Edit: Per whuber's comment here is some clarification:
1/ The type of simulation pertains to testing the null hypothesis such as complete spatial randomness (CSR)
2/ Example of a package that computes simulation envelopes is spatstat (R). The function is called envelope and nrank is the parameter m described in the above equation.
Best Answer
The +1 is a convention. It's all about converting the ranks to percentiles. Consider 99 iterations. The rank will run from 1 through 99 (in whole steps). You can convert the rank to a percentile by dividing by 99 and multiplying by 100. That would produce percentiles from 100/99 = 1.01% to 99*100/99 = 100%. That lacks a desirable symmetry: you're saying the lowest value is 1.01% from the bottom but the highest value is right smack at the top of the range. To restore that symmetry, you should shift the ranks down by 0.5: the lowest value gets assigned a percentile of (1-0.5)*100/99 = 0.50% and the highest value gets a percentile of (99-0.5)*100/99 = 99.50% = 100 - 0.50%. Everything becomes nice and symmetric. You can avoid adjusting the ranks simply by adding 1 to the denominator. Now the percentiles in the example range from 1*100/100 = 1% up to 99% in even, symmetrical, 1% steps. (I illustrate this, and discuss it more generally, at http://www.quantdec.com/envstats/notes/class_02/characterizing_distributions.htm : look towards the bottom of that page.)

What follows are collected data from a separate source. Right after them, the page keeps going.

Lemma seps_nodup rs : seps rs -> (forall r, r ∈ rs -> 0 < snd r) -> NoDup rs.*1.
Proof.
  induction rs as [|a rs IH]; simpl; [constructor|]. intros [Ha Hs] Hpos. apply list.NoDup_cons. split.
  - intros (r & Er & Hr)%list_elem_of_fmap. specialize (Ha r Hr). unfold apart in Ha.
    pose proof (Hpos a ltac:(apply elem_of_cons; by left)). pose proof (Hpos r ltac:(apply elem_of_cons; by right)). lia.
  - apply IH; [done|]. intros r Hr. apply Hpos, elem_of_cons. by right.
Qed.

Lemma elem_of_regions r bs live :
  r ∈ regions bs live <-> r = (free_list, 16) \/ exists blk, (blk ∈ bs \/ blk ∈ live) /\ r = region blk.
Proof.
  unfold KheapSpec.regions. rewrite elem_of_cons, elem_of_app, !list_elem_of_fmap. split.
  - intros [?|[(blk & -> & ?)|(blk & -> & ?)]]; [by left|right; exists blk; tauto..].
  - intros [?|(blk & [?|?] & ->)]; [by left|right; left; by exists blk|right; right; by exists blk].
Qed.

Lemma heap_size_range m bs live blk :
  heap_ok m bs live -> blk ∈ bs \/ blk ∈ live -> 0 <= snd blk < 2 ^ 64.
Proof.
  intros Hh Hb. assert (Hr : rd 8 m (fst blk + 16) = Some (snd blk)) by (apply (hp_sizes _ _ _ _ Hh), elem_of_app; done).
  by apply rd_range in Hr.
Qed.

(** A node is the start of a region of at least 16 bytes. *)
Lemma node_region m bs live x :
  heap_ok m bs live -> x ∈ nodes bs -> exists len, (x, len) ∈ regions bs live /\ 16 <= len.
Proof.
  intros Hh [->|(blk & -> & Hb)%list_elem_of_fmap]%elem_of_cons.
  - exists 16. split; [apply elem_of_regions; by left|lia].
  - exists (24 + snd blk). pose proof (heap_size_range _ _ _ blk Hh ltac:(by left)).
    split; [|lia]. apply elem_of_regions. right. exists blk. split; [by left|done].
Qed.

Lemma heap_nodes_apart m bs live : heap_ok m bs live -> nodes_apart (nodes bs).
Proof.
  intros Hh x y Hx Hy Hne. destruct (node_region _ _ _ _ Hh Hx) as (lx & Rx & Hlx).
  destruct (node_region _ _ _ _ Hh Hy) as (ly & Ry & Hly).
  pose proof (seps_elem _ _ _ (hp_seps _ _ _ _ Hh) Rx Ry Hne) as H. unfold apart in H. simpl in H. lia.
Qed.

Lemma heap_nodes_range m bs live x : heap_ok m bs live -> x ∈ nodes bs -> 0 < x /\ x + 16 < 2 ^ 64 /\ mapped m x 16.
Proof.
  intros Hh Hx. destruct (node_region _ _ _ _ Hh Hx) as (lx & Rx & Hlx).
  pose proof (hp_range _ _ _ _ Hh _ Rx) as H. simpl in H. split; [lia|]. split; [lia|].
  eapply mapped_sub; [exact (hp_mapped _ _ _ _ Hh _ Rx)|simpl; lia|simpl; lia].
Qed.

Lemma heap_nodup m bs live : heap_ok m bs live -> NoDup (nodes bs).
Proof.
  intros Hh. pose proof (hp_seps _ _ _ _ Hh) as Hs. unfold KheapSpec.regions in Hs.
  change (seps (((free_list, 16) :: (region <$> bs)) ++ (region <$> live))) in Hs.
  apply seps_app in Hs as [Hs _]. apply seps_nodup in Hs.
  - simpl in Hs. by rewrite <- list_fmap_compose in Hs.
  - intros r [->|(blk & -> & Hb)%list_elem_of_fmap]%elem_of_cons; [simpl; lia|].
    pose proof (heap_size_range _ _ _ blk Hh ltac:(by left)). unfold region, HEADER_SIZE. simpl. lia.
Qed.

Lemma mem_add_out m n p q x :
  ~ (n <= x < n + 16) -> ~ (p <= x < p + 16) -> ~ (q <= x < q + 16) -> mem_add m n p q !! x = m !! x.
Proof. intros. unfold mem_add. by rewrite !lookup_wr_out by lia. Qed.

Lemma mem_unlink_out m p q x :
  ~ (p <= x < p + 16) -> ~ (q <= x < q + 16) -> mem_unlink m p q !! x = m !! x.
Proof. intros. unfold mem_unlink. by rewrite !lookup_wr_out by lia. Qed.

(** [m'] maps the addresses that [m] maps. *)
Definition same_dom m m' : Prop := forall x, is_Some (m' !! x) <-> is_Some (m !! x).

Lemma same_dom_wr m m' (n : nat) a v :
  same_dom m m' -> mapped m a (Z.of_nat n) -> same_dom m (wr n m' a v).
Proof.
  intros Hd Hm x. rewrite <- (Hd x). apply (same_outside_wr n m' a v).
  intros y Hy. by apply Hd, Hm.
Qed.

Lemma mem_add_dom m n p q :
  mapped m n 16 -> mapped m p 8 -> mapped m (q + 8) 8 -> same_dom m (mem_add m n p q).
Proof.
  intros Hn Hp Hq. unfold mem_add.
  repeat (apply same_dom_wr; [|done || (eapply mapped_sub; [exact Hn|lia|lia])]). done.
Qed.

Lemma mem_unlink_dom m p q : mapped m p 8 -> mapped m (q + 8) 8 -> same_dom m (mem_unlink m p q).
Proof. intros Hp Hq. unfold mem_unlink. by repeat (apply same_dom_wr; [|done]). Qed.

Lemma same_dom_trans m1 m2 m3 : same_dom m1 m2 -> same_dom m2 m3 -> same_dom m1 m3.
Proof. intros H1 H2 x. by rewrite (H2 x), (H1 x). Qed.

(** The size and the payload of a block are not part of any node. *)
Lemma heap_payload m bs live blk n x :
  heap_ok m bs live -> blk ∈ bs \/ blk ∈ live -> n ∈ nodes bs ->
  fst blk + 16 <= x < fst blk + 24 + snd blk -> ~ (n <= x < n + 16).
Proof.
  intros Hh Hb Hn Hx. destruct (decide (n = fst blk)) as [->|Hne]; [lia|].
  destruct (node_region _ _ _ _ Hh Hn) as (len & Hr & Hlen).
  assert (Hr' : region blk ∈ regions bs live) by (apply elem_of_regions; right; by exists blk).
  pose proof (seps_elem _ _ _ (hp_seps _ _ _ _ Hh) Hr Hr' Hne) as H.
  unfold apart, region, HEADER_SIZE in H. simpl in H. lia.
Qed.

Lemma before_node l1 l2 : before free_list l1.*1 ∈ nodes (l1 ++ l2).
Proof.
  unfold before, nodes. destruct (list.last l1.*1) as [p|] eqn:E; simpl; [|apply elem_of_cons; by left].
  apply elem_of_cons. right. rewrite fmap_app. apply elem_of_app. left. by apply last_Some_elem_of.
Qed.

Lemma after_node l1 l2 : after l2.*1 free_list ∈ nodes (l1 ++ l2).
Proof.
  unfold after, nodes. destruct l2 as [|[b k] l2]; simpl; [apply elem_of_cons; by left|].
  apply elem_of_cons. right. rewrite fmap_app. apply elem_of_app. right. apply elem_of_cons. by left.
Qed.

Lemma nodes_insert l1 c k l2 x : x ∈ nodes (l1 ++ l2) -> x ∈ nodes (l1 ++ (c, k) :: l2).
Proof.
  unfold nodes. rewrite !elem_of_cons, !fmap_app, !elem_of_app. simpl. rewrite elem_of_cons. tauto.
Qed.

(** Where the chain is cut: the links on both sides mention [p] and [q] once. *)
Lemma chain_cut ns x l1 l2 z (L R : list (Z * Z)) p q :
  L.*1 ++ [p] = x :: l1 -> L.*2 = l1 -> R.*1 = l2 -> q :: R.*2 = l2 ++ [z] ->
  x = z -> NoDup (x :: l1 ++ l2) -> (forall y, y ∈ (x :: l1 ++ l2) -> y ∈ ns) ->
  in_nodes ns (L ++ R) /\ (p ∉ (L ++ R).*1) /\ (q ∉ (L ++ R).*2).
Proof.
  intros H1 H2 H3 H4 -> Hnd Hns. unfold in_nodes. rewrite !fmap_app, H2, H3.
  assert (Hn1 : NoDup (L.*1 ++ p :: l2)) by (rewrite cons_middle, app_assoc, H1; done).
  assert (Hn2 : NoDup (q :: l1 ++ R.*2)).
  { rewrite Permutation_middle, H4, app_assoc, Permutation_app_comm. done. }
  assert (Hsub1 : forall y, y ∈ L.*1 -> y ∈ z :: l1) by (intros y Hy; rewrite <- H1; apply elem_of_app; by left).
  assert (Hsub2 : forall y, y ∈ R.*2 -> y ∈ l2 ++ [z]) by (intros y Hy; rewrite <- H4; apply elem_of_cons; by right).
  split; [split|split].
  - intros y [Hy|Hy]%elem_of_app; apply Hns.
    + apply Hsub1, elem_of_cons in Hy. rewrite elem_of_cons, elem_of_app. tauto.
    + rewrite elem_of_cons, elem_of_app. tauto.
  - intros y [Hy|Hy]%elem_of_app; apply Hns.
    + rewrite elem_of_cons, elem_of_app. tauto.
    + apply Hsub2 in Hy. rewrite elem_of_app, list_elem_of_singleton in Hy. rewrite elem_of_cons, elem_of_app. tauto.
  - apply list.NoDup_app in Hn1 as (_ & Hd & [Hp _]%list.NoDup_cons). intros [Hy|Hy]%elem_of_app; [|done].
    apply (Hd p Hy), elem_of_cons. by left.
  - by apply list.NoDup_cons in Hn2 as [Hq _].
Qed.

The purpose of the simulation is to compute what is likely to happen by chance alone (the "null distribution"). For instance, we can ask whether Joe Paterno's football bowl record at Penn State of 24 wins in 37 attempts is just the result of blind luck, no better (or worse) than if each game had been decided by a fair coin flip. To do so, we might actually flip a coin 37 times, count the heads (to represent wins), and repeat this for a total of 99 iterations. We would find that very few of those 99 attempts achieved 24 or more heads--most likely 5 or fewer. That's pretty good evidence that over time his teams were better than the bowl competition, indicating they tended to be under-rated. (99 is too small a number to use here, really: I actually used 100,000, in which I observed 4972 occasions of 24 or more heads.)
The one aspect of this example that you control is the weight of evidence: is a 5/100 chance enough to convince you the result was not due to randomness (or luck)? Depending on the circumstance, some people need stronger evidence, others weaker. That's the role of m. When you draw the envelopes at the most extreme out of (say) 99 iterations, then you are estimating the lowest 1% and the highest 1%. You would guess that random fluctuations would place the curve between these envelopes 100 - 1 - 1 = 98% of the time. This corresponds (very roughly, because 99 iterations is still too little) to a "two-sided p-value of 0.02." If you don't need such strong evidence, you might choose (say) m = 3. Now the lower envelope represents the bottom 3/99 = 3.03% of the chance distribution and the upper envelope represents the top 3.03% of that distribution. Your two-sided p-value is around 6%. (Because 99 is so small, the true p-value could be as large as 15% or so, so beware! Do many more Monte-Carlo iterations if you possibly can.)
In some sense you're trying to depict a distribution of envelopes (curves). That's a complicated thing. One way is to choose some percentiles in advance, such as 1% (and therefore, by symmetry, 99%), 5% (and 95%), 10% (and 90%), 25% (and 75%). Out of 99 simulated curves these would correspond roughly to the lowest (and highest), the fifth lowest (and fifth highest), etc. (Comparing curves that can intersect each other in this way is problematic, though: when they cross, which is more extreme than the other?) Plotting those selected curves at least gives one a visual idea of the spread that is produced by chance mechanisms alone.
I hope you get the sense that this approach of generating a small bunch of curves (under the null hypothesis) and drawing a selected few is exploratory, approximate, and somewhat crude, because it is all of those. But it's far better than just guessing whether or not your data could have arisen by chance.